This Sunday, rescuers accelerated the search for possible survivors trapped under the rubble of towns devastated in Morocco by a violent earthquake, which has already left 2,122 dead.
The earthquake that occurred on Friday night, of magnitude 6.8 according to the American geological services and 7 according to the Moroccan center for scientific and technical research, was the most powerful since there are modern records in this North African kingdom.
The earthquake left at least 2,122 dead and 2,421 injured, according to the latest report from the Ministry of the Interior communicated on Sunday afternoon.
“Public authorities are still mobilized to accelerate rescue operations and evacuation of the injured,” said the Ministry of the Interior.
The province of Al Haouz, the epicenter of the earthquake, was the hardest hit, followed by Taroudant. In these two areas located southwest of the tourist city of Marrakech, the earthquake destroyed entire villages.
On Sunday, many residents went to hospitals in this city to donate blood for the victims.
“I lost everything,” lamented Lahcen, a man who lost his wife and four children in the rural town of Moulay Brahim, in the High Atlas mountain area.
“The only thing I want is to get away from the world and grieve,” said the father of the family who was saved from dying because he was outside his house at the time of the earthquake.
The earthquake left at least 2,122 dead and 2,421 injured, according to the latest balance from the Ministry of the Interior. AP Photo
The town of Tafeghaghte, a few kilometers to the west, was practically destroyed by the earthquake, whose epicenter was located just fifty kilometers away, according to an AFP team.
“Three of my grandchildren (12, 8 and 4 years old) and their mother died. They are all under the ruins,” said a devastated Omar Benhanna, 72 years old.
On Saturday, many of the survivors went to the cemetery for the burial of about 70 people, in devastating ceremonies marked by screams and tears.
The kingdom decreed three days of national mourning on Saturday and leaders from around the world, from Spain and France to Israel and the United States, sent condolences to Rabat.
Even Algeria, a neighboring country at odds with Morocco, opened its airspace that has been closed for two years to planes transporting humanitarian aid and evacuating the wounded.
The World Bank affirmed that it will provide “its full support” to the country.

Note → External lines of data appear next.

Lemma items_lines_ok its s t :
  ds_tag s = None -> Forall good_item its ->
  song_steps ignore (map (fun it => tag_name it.1 ++ lit ": " ++ it.2) its) (tagged t s) =
    Some (tagged (TagData (td_time t) (td_has_playlist t) (td_items t ++ its)) s).
Proof using.
  clear HG. intros Hs Hg. revert t. induction Hg as [|it its Hit _ IH]; intros t.
  - cbn [map song_steps]. rewrite app_nil_r. by destruct t.
  - cbn [map song_steps]. rewrite (item_line_ok _ _ Hit). cbn [mbind option_bind].
    rewrite the_tag_tagged, set_tag_tagged by done. rewrite tagged_some by (by destruct (td_items t)).
    rewrite IH. cbn [td_time td_has_playlist td_items]. by rewrite <- app_assoc.
Qed.

Lemma strchug_fast_plain c s : g_ascii_isspace c = false -> strchug_fast (c :: s) = c :: s.
Proof using. clear. intros H. unfold strchug_fast. cbn [span]. by rewrite H. Qed.

Lemma digit_not_blank c : is_digit c = true -> g_ascii_isspace c = false.
Proof using.
  clear. intros H. unfold g_ascii_isspace. by rewrite is_digit_not_space.
Qed.

Lemma strchug_print_u n r : 0 <= n < 2 ^ 64 -> strchug_fast (print_u n ++ r) = print_u n ++ r.
Proof using.
  clear. intros H. destruct (print_u_spec n H) as (Hd & _ & Hne). destruct (print_u n) as [|c ds]; [done|].
  apply strchug_fast_plain, digit_not_blank. by apply andb_prop in Hd as [].
Qed.

Lemma strchug_print_i n r : - 2 ^ 63 < n < 2 ^ 63 -> strchug_fast (print_i n ++ r) = print_i n ++ r.
Proof using.
  clear. intros H. unfold print_i. destruct (Z.ltb_spec n 0); [by apply strchug_fast_plain|]. apply strchug_print_u. lia.
Qed.

Lemma atoi_print_i n : - 2 ^ 31 <= n < 2 ^ 31 -> atoi (strchug_fast (print_i n)) = n.
Proof using.
  clear. intros H. rewrite <- (app_nil_r (print_i n)), strchug_print_i by lia. unfold atoi.
  rewrite strtol_print_i by (done || lia). by apply i32_small.
Qed.

(** *** The lines of a song *)

Lemma time_line_ok n s :
  0 <= n < 2 ^ 31 -> song_line ignore (SONG_TIME ++ print_i n) s =
    Some (set_tag (TagData n (td_has_playlist (the_tag s)) (td_items (the_tag s))) s).
Proof using.
  clear HG. intros Hn. change SONG_TIME with (lit "Time" ++ lit ": "). rewrite <- app_assoc. unfold song_line.
  rewrite split_line_ok by (done || (apply (bool_decide_unpack _); by vm_compute)). cbn [mbind option_bind].
  change (tag_name_parse (lit "Time")) with (@None tag_type). cbv iota. rewrite bool_decide_true by done.
  by rewrite atoi_print_i by lia.
Qed.

Lemma playlist_line_ok s :
  song_line ignore (lit "Playlist: yes") s =
    Some (set_tag (TagData (td_time (the_tag s)) true (td_items (the_tag s))) s).
Proof using.
  clear. change (lit "Playlist: yes") with (lit "Playlist" ++ lit ": " ++ lit "yes"). unfold song_line.
  rewrite split_line_ok by (done || (apply (bool_decide_unpack _); by vm_compute)). cbn [mbind option_bind].
  change (tag_name_parse (lit "Playlist")) with (@None tag_type). cbv iota. rewrite bool_decide_false by done.
  rewrite bool_decide_true by done. change (strchug_fast (lit "yes")) with (lit "yes"). by rewrite bool_decide_true by done.
Qed.

Lemma mtime_line_ok n s :
  - 2 ^ 31 <= n < 2 ^ 31 -> song_line ignore (SONG_MTIME ++ lit ": " ++ print_i n) s =
    Some (DbSong (ds_uri s) (ds_tag s) n (ds_start_ms s) (ds_end_ms s)).
Proof using.
  clear. intros Hn. unfold song_line.
  rewrite split_line_ok by (done || (apply (bool_decide_unpack _); by vm_compute)). cbn [mbind option_bind].
  change (tag_name_parse SONG_MTIME) with (@None tag_type). cbv iota. rewrite !bool_decide_false by done.
  rewrite bool_decide_true by done. by rewrite atoi_print_i.
Qed.

Lemma range_line_ok a r s :
  0 <= a < 2 ^ 32 -> song_line ignore (lit "Range: " ++ print_u a ++ lit "-" ++ r) s =
    Some (DbSong (ds_uri s) (ds_tag s) (ds_mtime s) a (u32 (strtoul r).1)).
Proof using.
  clear. intros Ha. change (lit "Range: ") with (lit "Range" ++ lit ": "). rewrite <- app_assoc. unfold song_line.
  rewrite split_line_ok by (done || (apply (bool_decide_unpack _); by vm_compute)). cbn [mbind option_bind].
  change (tag_name_parse (lit "Range")) with (@None tag_type). cbv iota. rewrite !bool_decide_false by done.
  rewrite bool_decide_true by done. rewrite strchug_print_u by lia. rewrite strtoul_print by (done || lia).
  change (lit "-" ++ r) with ("-"%char :: r). cbv iota beta. rewrite bool_decide_true by done. by rewrite u32_small by lia.
Qed.

Lemma range_lines_ok s s0 :
  good_song s -> ds_start_ms s0 = 0 -> ds_end_ms s0 = 0 ->
  song_steps ignore (range_lines s) s0 = Some (DbSong (ds_uri s0) (ds_tag s0) (ds_mtime s0) (ds_start_ms s) (ds_end_ms s)).
Proof using.
  clear HG. intros Hs H1 H2. pose proof (song_start _ Hs). pose proof (song_end _ Hs). unfold range_lines.
  destruct (Z.ltb_spec 0 (ds_end_ms s)); [|destruct (Z.ltb_spec 0 (ds_start_ms s))]; cbn [song_steps].
  - rewrite range_line_ok by done. cbn [mbind option_bind]. rewrite <- (app_nil_r (print_u (ds_end_ms s))).
    rewrite strtoul_print by (done || lia). cbn [fst]. by rewrite u32_small.
  - rewrite <- (app_nil_r (lit "-")), range_line_ok by done. cbn [mbind option_bind].
    assert (ds_end_ms s = 0) as -> by lia. done.
  - assert (ds_end_ms s = 0) as -> by lia. assert (ds_start_ms s = 0) as -> by lia. destruct s0. cbn in *. by subst.
Qed.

Spain sent a team of 56 rescuers and 4 search dogs from the Military Emergency Unit (UME) to Marrakech on Sunday, after receiving a formal request from the Moroccan kingdom, and is preparing a second plane.
A strong earthquake of magnitude 6.9 shook the northern Moroccan region of Marrakech this Friday, generating destruction and panic among residents, who ran out of buildings.
“We will send what is necessary because everyone knows that these first hours are key, especially if there are people buried under the rubble,” declared Defense Minister Margarita Robles on public television.
Other countries, such as the United States, Italy, the United Kingdom and Israel, also offered their help to Morocco.
French President Emmanuel Macron declared on Sunday that his country is ready to “intervene” when the Moroccan authorities “deem it necessary.”
The International Red Cross warned Saturday that the country’s needs are enormous, and anticipates “many months and even years of response.”
On Saturday night, Moroccan television channels broadcast aerial images showing destroyed villages in the Al Haouz area, where the buildings are made of clay.
A few steps from Marrakech’s city hall, where parts of the city’s 12th-century walls are damaged or partially collapsed, some people gathered up the blankets with which they spent the night on the grass.
Maria, a Spanish tourist, spent the night outside the narrow streets of the old town and prepared to “continue her journey as normal” towards Fez, further north.
In addition to Marrakech and the surrounding regions, the tremor was felt in Rabat, Casablanca, Agadir or Easouira, where many residents left their homes in panic in the middle of the night.
This is the deadliest earthquake to hit this kingdom since the quake that destroyed Agadir, on the west coast, on February 29, 1960. Then, almost 15,000 people died, a third of the city’s population.